Police never caught the perpetrator.
“After I was shot, I didn’t know if I was going to be performing again,” Brown tells us. “That’s what I really love to do. A part of me just really wanted to prove to myself that I could get back at it again.”
He said: “I was afraid to step back in the real world. I spent three months inside my apartment. I couldn’t really walk anywhere. I looked drastically different than how I remembered myself. It was a lot I was processing at the time. I wanted to find a way to reconcile and deal with that.”
Brown — who received a writing credit on the project — was able to incorporate his own story into the film’s plot.
“Doing this film kind of put a fire under me to cover those things and approach those thoughts that brought me anxiety,” Brown told Page Six. “They weren’t necessarily directly related to the shooting, but it was the period of my life I was in. I had a lot of insecurities and then coming up against this accident exacerbated what I was already feeling.”

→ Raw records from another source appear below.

(* ===== verification/SmcSteps.v ===== *)
(** * The command queue as a state machine

    Any number of callers and the TEE work on the queue at the same time.  The
    relation below interleaves the sections protected by [smc_lock], which
    [SmcLock] shows to be atomic, and the writes made without the lock between
    two sections: the timestamp and the checksum of a command are written to
    its block, one after the other, while the slot is occupied.  A map from
    slots to their owner and phase is kept beside the queue; the invariant ties
    it to the three bits and to the command blocks of each slot. *)

From stdpp Require Import base gmap list.
From Stdlib Require Import ZArith Lia.
From S2P Require Import Prelude KernelApi TeeTypes Buffers Mailbox SessReg CallTypes Auth.
From S2P Require Import SmcQueue.

(** ** What one slot looks like *)

Definition view (q : tc_ns_smc_queue) (i : Z)
    : bool * bool * bool * tc_ns_smc_cmd * tc_ns_smc_cmd :=
  (in_set q i, doing_set q i, out_set q i, in_cmd q i, out_cmd q i).

Definition valid_slot (i : Z) : Prop := 0 ≤ i < MAX_SMC_CMD.

Definition queue_wf (q : tc_ns_smc_queue) : Prop :=
  length (q_in q) = Z.to_nat MAX_SMC_CMD ∧ length (q_out q) = Z.to_nat MAX_SMC_CMD.

Definition choose {A} (b : option A) (old : A) : A := default old b.

Lemma view_parts q i a b c d e :
  view q i = (a, b, c, d, e) →
  in_set q i = a ∧ doing_set q i = b ∧ out_set q i = c ∧ in_cmd q i = d ∧ out_cmd q i = e.
Proof. unfold view. intros H. repeat split; congruence. Qed.

Lemma put_bit_same bm i b : 0 ≤ i → Z.testbit (put_bit bm i b) i = b.
Proof.
  intros Hi. destruct b; simpl.
  - by apply Z.setbit_eq.
  - apply Z.clearbit_eq.
Qed.

Lemma put_bit_other bm i j b : 0 ≤ i → i ≠ j → Z.testbit (put_bit bm i b) j = Z.testbit bm j.
Proof.
  intros Hi Hj. destruct b; simpl.
  - by apply Z.setbit_neq.
  - by apply Z.clearbit_neq.
Qed.

Lemma set_bits_view q i bi bd bo :
  0 ≤ i →
  view (set_bits q i bi bd bo) i =
    (choose bi (in_set q i), choose bd (doing_set q i), choose bo (out_set q i),
     in_cmd q i, out_cmd q i).
Proof.
  intros Hi. unfold view, set_bits, in_set, doing_set, out_set, choose; simpl.
  by destruct bi, bd, bo; simpl; rewrite ?put_bit_same by done.
Qed.

Lemma set_bits_view_other q i j bi bd bo :
  0 ≤ i → i ≠ j → view (set_bits q i bi bd bo) j = view q j.
Proof.
  intros Hi Hj. unfold view, set_bits, in_set, doing_set, out_set; simpl.
  by destruct bi, bd, bo; simpl; rewrite ?put_bit_other by done.
Qed.

Lemma set_in_cmd_view q i c :
  queue_wf q → valid_slot i →
  view (set_in_cmd q i c) i = (in_set q i, doing_set q i, out_set q i, c, out_cmd q i).
Proof.
  intros [Hl _] Hi. unfold view, set_in_cmd, in_cmd, valid_slot in *; simpl.
  do 2 f_equal. apply nth_lookup_Some. apply list_lookup_insert_eq. lia.
Qed.

Lemma set_in_cmd_view_other q i j c :
  valid_slot i → valid_slot j → i ≠ j → view (set_in_cmd q i c) j = view q j.
Proof.
  unfold valid_slot. intros Hi Hj Hn. unfold view, set_in_cmd, in_cmd; simpl.
  do 2 f_equal. rewrite !nth_lookup. rewrite list_lookup_insert_ne by lia. done.
Qed.

Lemma set_bits_wf q i bi bd bo : queue_wf q → queue_wf (set_bits q i bi bd bo).
Proof. done. Qed.

Lemma set_in_cmd_wf q i c : queue_wf q → queue_wf (set_in_cmd q i c).
Proof. intros [H1 H2]. split; simpl; [by rewrite length_insert|done]. Qed.

(** The TEE writes its answer and sets the [out] bit. *)
Definition tee_answer (q : tc_ns_smc_queue) (i : Z) (a : tc_ns_smc_cmd) : tc_ns_smc_queue :=
  set_bits (SmcQueue (in_bitmap q) (doing_bitmap q) (out_bitmap q) (q_in q)
              (<[Z.to_nat i := a]> (q_out q))) i None None (Some true).

Lemma tee_answer_view q i a :
  queue_wf q → valid_slot i →
  view (tee_answer q i a) i = (in_set q i, doing_set q i, true, in_cmd q i, a).
Proof.
  intros [_ Hl] Hi. unfold tee_answer, valid_slot in *. rewrite set_bits_view by lia.
  unfold choose; simpl. f_equal. unfold out_cmd; simpl.
  apply nth_lookup_Some. apply list_lookup_insert_eq. lia.
Qed.

Lemma tee_answer_view_other q i j a :
  valid_slot i → valid_slot j → i ≠ j → view (tee_answer q i a) j = view q j.
Proof.
  unfold valid_slot. intros Hi Hj Hn. unfold tee_answer.
  rewrite set_bits_view_other by lia.
  unfold view, out_cmd; simpl. f_equal. rewrite !nth_lookup.
  rewrite list_lookup_insert_ne by lia. done.
Qed.

(** ** Phases *)

(** How far the command in an occupied slot has been prepared: copied, its
    timestamp updated, its checksum too. *)
Inductive stage := Copied | Stamped | Summed.

(** - [Prep st]: occupied, its command prepared as far as [st] says;
    - [Ready c]: [c] waits for the TEE;
    - [Taken]: the TEE works on it;
    - [Aborted]: the owner asked the TEE to kill the task it is working on;
    - [Done d a]: the TEE has answered [a] ([d] is the [doing] bit);
    - [Resend a]: the owner has seen the pending answer [a] and will resend. *)
Inductive phase :=
| Prep (st : stage)
| Ready (c : tc_ns_smc_cmd)
| Taken
| Aborted
| Done (d : bool) (a : tc_ns_smc_cmd)
| Resend (a : tc_ns_smc_cmd).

Brown still had an ostomy bag during production, which is clearly shown in intimate scenes. “Why is my disability any different from normal sex? Why are scars ugly? Why can’t scars be beautiful and tender?” he says.
In the movie, the two men navigate their own issues and are able to come together to heal.
“Most black queer people have to be brave,” Brown says. “I could have sat there and said, ‘Why did this happen to me?’… I knew as soon as I woke up the next day after being shot I was meant to be on this planet storytelling. And if I am going to storytell, I am going to tell my own story.”
Fifer, who co-directed with Kieran Mulcare, tells us of the script: “Writing it was incredibly cathartic.”
The film, which was made for under $50,000, was originally set to premiere at the British Film Institute’s Flare Festival in London in 2020, which was canceled due to the COVID-19 pandemic. The movie is now playing at theaters in NYC, LA and San Francisco.
Fifer says of seeing it for the first time in a theater with family, friends and strangers, “A lot of them came up and shared their own stories. That night made it all worth it for me.”
A Hollywood Reporter piece said the movie, “puts Fifer and Brown on the map, not only in terms of queer storytelling but as fresh voices in indie cinema.”